### Work instructions
Pull every line of the entries that has the word "What".

### Dataset extract
────────────────────

Lemma view_similar h h' a : similar h h' -> domain_view h' a = domain_view h a.
Proof.
  intros [Es Ha]. specialize (Ha a). unfold domain_view.
  assert (forall n g x, ring_masks n h' g x = ring_masks n h g x) as Er.
  { induction n as [|n IH]; intros g x; [done|]. cbn. destruct x as [x|]; [|done]. rewrite Es. destruct (sgs h !! x); [|done]. by rewrite IH. }
  destruct (sds h' !! a) as [d|], (sds h !! a) as [d'|]; cbn in Ha; try done. apply (inj Some), unlinked_same in Ha as (-> & -> & -> & -> & _).
  case_match; [|done]. by rewrite Er.
Qed.
Lemma view_same h h' a : sds h' = sds h -> sgs h' = sgs h -> domain_view h' a = domain_view h a.
Proof. intros Ed Es. apply view_similar. split; [done|]. by rewrite Ed. Qed.
(** Writes elsewhere. *)
Lemma chain_same h h' child sd l : sds h' = sds h -> chain_of h child sd l -> chain_of h' child sd l.
Proof. intros E. apply chain_frame. intros. by rewrite E. Qed.
Lemma cache_same h h' l top : sds h' = sds h -> cache_domain h l top -> cache_domain h' l top.
Proof.
  intros E (l1 & l2 & H). exists l1, l2. assert (forall a, shares_cache h' a = shares_cache h a) as Hs by (intros a; unfold shares_cache; by rewrite E).
  destruct H as (-> & H1 & H2 & ->). split_and!; try done.
  - eapply Forall_impl; [exact H1|]. intros a. by rewrite Hs.
  - intros a Ha. rewrite Hs. by apply H2.
Qed.
Lemma chain_live h child sd l a : chain_of h child sd l -> a ∈ l -> is_Some (sds h !! a).
Proof.
  revert child sd. induction l as [|b l IH]; intros child sd Hc Ha; [by apply not_elem_of_nil in Ha|]. destruct Hc as (_ & d & E & _ & Hl).
  apply elem_of_cons in Ha as [->|Ha]; [by exists d|]. by eapply IH.
Qed.

(** What cpu_attach_domain() leaves of the chain [l] of a processor whose domains
    were [old]: it frees [cb] besides the domains. *)
Record attached c l old (cb : list rcu_callback) h h' : Prop := {
  at_chain : chain_of h' None (rq_sdp h' c) (survivors h l);
  at_view : rq_sd (cpus (machine h') c) = domain_view h' <$> survivors h l;
  at_cache : cache_domain h' (survivors h l) (sd_llc h' c);
  at_llc : sd_llc_id (machine h') c = match sd_llc h' c with Some a => cpumask_first (sd_span (domain_view h' a)) | None => c end;
  at_others : forall i, i <> c -> rq_sdp h' i = rq_sdp h i /\ sd_llc h' i = sd_llc h i;
  at_rcu : rcu h' = rcu h ++ (FreeSchedDomain <$> removed h l) ++ cb ++ (FreeSchedDomain <$> old);
  at_out : forall a, a ∉ l -> sds h' !! a = sds h !! a;
  at_in : forall a, unlinked <$> sds h' !! a = unlinked <$> sds h !! a;
  at_rest : h' = h <| sds := sds h' |> <| rcu := rcu h' |> <| rq_sdp := rq_sdp h' |> <| sd_llc := sd_llc h' |> <| machine := machine h' |> }.
(* ===== verification/DomGroups.v ===== *)
(** build_sched_groups(): the groups of a domain are a ring that divides its span. *)

From Stdlib Require Import Sorted.
From S2P Require Import Prelude KList Sched Affinity Smp RtSmp RtPush SmpSpec RtBorrow RtBorrowSpec Migrate MigrateSpec RootSpec Domains DomLogic DomAlloc DomVisit.

Section groups.
Context {SK : SKTypes} {ST : SmpTypes} {CM : CpuMask} {CMS : CpuMasks} {CML : CpuMasksLaws} {DM : DomMasks} {DE : DomEnv} {DL : DomLaws}.
Implicit Types (h : dom) (a b c i j r : nat) (l : list nat) (k : kind).

(** ** Rings *)

(** Each group of the list is followed by the next. *)
Fixpoint linked h l : Prop :=
  match l with
  | a :: ((b :: _) as l) => (exists x, sgs h !! a = Some x /\ g_next x = Some b) /\ linked h l
  | _ => True
  end.
(** And the last by the first. *)
Definition ring h l : Prop := match l with [] => False | a :: _ => linked h (l ++ [a]) end.

Lemma linked_frame h h' l : (forall a, a ∈ removelast l -> g_next <$> sgs h' !! a = g_next <$> sgs h !! a) -> linked h l -> linked h' l.
Proof.
  induction l as [|a [|b l] IH]; intros Hf; [done|done|]. intros [(x & E & En) Hl]. split.
  - assert (g_next <$> sgs h' !! a = Some (Some b)) as Ha by (rewrite Hf by (by left); rewrite E; cbn; by rewrite En).
    apply fmap_Some in Ha as (y & Ey & Hy). by exists y.
  - apply IH; [|done]. intros c Hc. apply Hf. by right.
Qed.
Lemma linked_snoc h l a b x : linked h (l ++ [a]) -> sgs h !! a = Some x -> g_next x = Some b -> linked h ((l ++ [a]) ++ [b]).
Proof.
  intros Hl E En. induction l as [|c l IH]; [by split; [exists x|]|]. destruct l as [|d l].
  - destruct Hl as [H1 _]. split; [done|]. by split; [exists x|].
  - destruct Hl as [H1 H2]. split; [done|]. by apply IH.
Qed.

(** ** What a level holds *)

Lemma entry_some k h (t : nat) j a : entry k h t j = Some a ->
  exists lv p m, topology h !! t = Some lv /\ data_of k (tl_data lv) = Some p /\ percpus h !! p = Some m /\ m j = Some a.
Proof.
  unfold entry, slot, tab. intros E. destruct (topology h !! t) as [lv|]; [|done]. destruct (data_of k (tl_data lv)) as [p|] eqn:Ed; [|done].
  destruct (percpus h !! p) as [m|] eqn:Em; [|done]. by exists lv, p, m.
Qed.
Lemma wp_entry k h (t : nat) lv j a (Q : option nat -> dom -> Prop) : topology h !! t = Some lv -> entry k h t j = Some a -> Q (Some a) h ->
  wp (per_cpu_get (data_of k (tl_data lv)) j) h Q.
Proof.
  intros El (lv' & p & m & El' & Ed & Ep & Em)%entry_some HQ. assert (lv' = lv) as -> by congruence.
  rewrite Ed. apply (wp_per_cpu_get p m); [done|]. by rewrite Em.
Qed.

(** The processors of [S] have domains on the level [tl]; [g j] is the processor
    that stands for the group of [j], the first of the child of its domain or
    itself; [B] and [C] are the groups and the powers the level holds. *)
Context (tl : nat) (S : Z) (g B C : nat -> nat).
Record grouping h : Prop := {
  gr_cpu : forall j, j ∈ cpus_of S -> exists a d, entry KSd h tl j = Some a /\ sds h !! a = Some d /\
    match d_child d with Some c => exists dc, sds h !! c = Some dc /\ g j = cpumask_first (d_span dc) | None => g j = j end;
  gr_sg : forall j, j ∈ cpus_of S -> entry KSg h tl (g j) = Some (B (g j)) /\ is_Some (sgs h !! B (g j));
  gr_sgp : forall j, j ∈ cpus_of S -> entry KSgp h tl (g j) = Some (C (g j)) /\ is_Some (sgps h !! C (g j)) }.
(** Groups start at their first processor; each has its own objects. *)
Record heads_ok : Prop := {
  ho_in : forall j, j ∈ cpus_of S -> g j ∈ cpus_of S;
  ho_idem : forall j, j ∈ cpus_of S -> g (g j) = g j;
  ho_least : forall j, j ∈ cpus_of S -> (g j <= j)%nat;
  ho_B : forall i j, i ∈ cpus_of S -> j ∈ cpus_of S -> B (g i) = B (g j) -> g i = g j;
  ho_C : forall i j, i ∈ cpus_of S -> j ∈ cpus_of S -> C (g i) = C (g j) -> g i = g j }.
Context (HO : heads_ok).
Definition heads_of l : list nat := filter (fun j => g j = j) l.

Lemma heads_sub l j : j ∈ heads_of l <-> g j = j /\ j ∈ l.
Proof. unfold heads_of. by rewrite list_elem_of_filter. Qed.

(** Only groups, their powers and their references may have changed. *)
Record regrouped h h' : Prop := {
  rg_eq : h' = h <| sgs := sgs h' |> <| sgps := sgps h' |> <| sg_power := sg_power h' |>;
  rg_sg : forall a, (forall j, j ∈ cpus_of S -> a <> B (g j)) -> sgs h' !! a = sgs h !! a;
  rg_sgp : forall a, (forall j, j ∈ cpus_of S -> a <> C (g j)) -> sgps h' !! a = sgps h !! a;
  rg_live : forall a, is_Some (sgs h !! a) -> is_Some (sgs h' !! a);
  rg_livep : forall a, is_Some (sgps h !! a) -> is_Some (sgps h' !! a);
  rg_ref : forall a, g_ref <$> sgs h' !! a = g_ref <$> sgs h !! a }.
#[export] Instance regrouped_pre : PreOrder regrouped.
Proof.
  split; [intros h; split; try done; by destruct h|]. intros h1 h2 h3 [E1 S1 P1 L1 M1 R1] [E2 S2 P2 L2 M2 R2]. split.
  - rewrite E2, E1. by destruct h1.
  - intros a Ha. by rewrite S2, S1.
  - intros a Ha. by rewrite P2, P1.
  - auto.
  - auto.
  - intros a. by rewrite R2, R1.
Qed.
Lemma grouping_regrouped h h' : regrouped h h' -> grouping h -> grouping h'.
Proof.
  intros [E _ _ L M _] [G1 G2 G3]. assert (sds h' = sds h /\ forall k (t : nat) j, entry k h' t j = entry k h t j) as [Ed Ee] by (rewrite E; done).
  split; intros j Hj; rewrite ?Ee.
  - destruct (G1 j Hj) as (a & d & H1 & H2 & H3). exists a, d. by rewrite Ed.
  - destruct (G2 j Hj). auto.
  - destruct (G3 j Hj). auto.
Qed.

Lemma wp_group_cpu h lv j (Q : nat -> dom -> Prop) : grouping h -> topology h !! tl = Some lv -> j ∈ cpus_of S -> Q (g j) h ->
  wp (group_cpu j (tl_data lv)) h Q.
Proof.
  intros [G1 _ _] El Hj HQ. destruct (G1 j Hj) as (a & d & Ea & Ed & Hc). unfold group_cpu. apply wp_bind, (wp_entry KSd _ tl _ _ a); [done..|].
  apply wp_bind, wp_deref, wp_bind, (wp_sd_at a d); [done|]. destruct (d_child d) as [c|]; [|by apply wp_ret; rewrite <- Hc].
  destruct Hc as (dc & Ec & Hg). apply wp_bind. unfold sched_domain_span. apply wp_bind, (wp_sd_at c dc); [done|]. apply wp_ret, wp_ret. by rewrite <- Hg.
Qed.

────────────────────

### Response to the exercise
(** What cpu_attach_domain() leaves of the chain [l] of a processor whose domains
(** ** What a level holds *)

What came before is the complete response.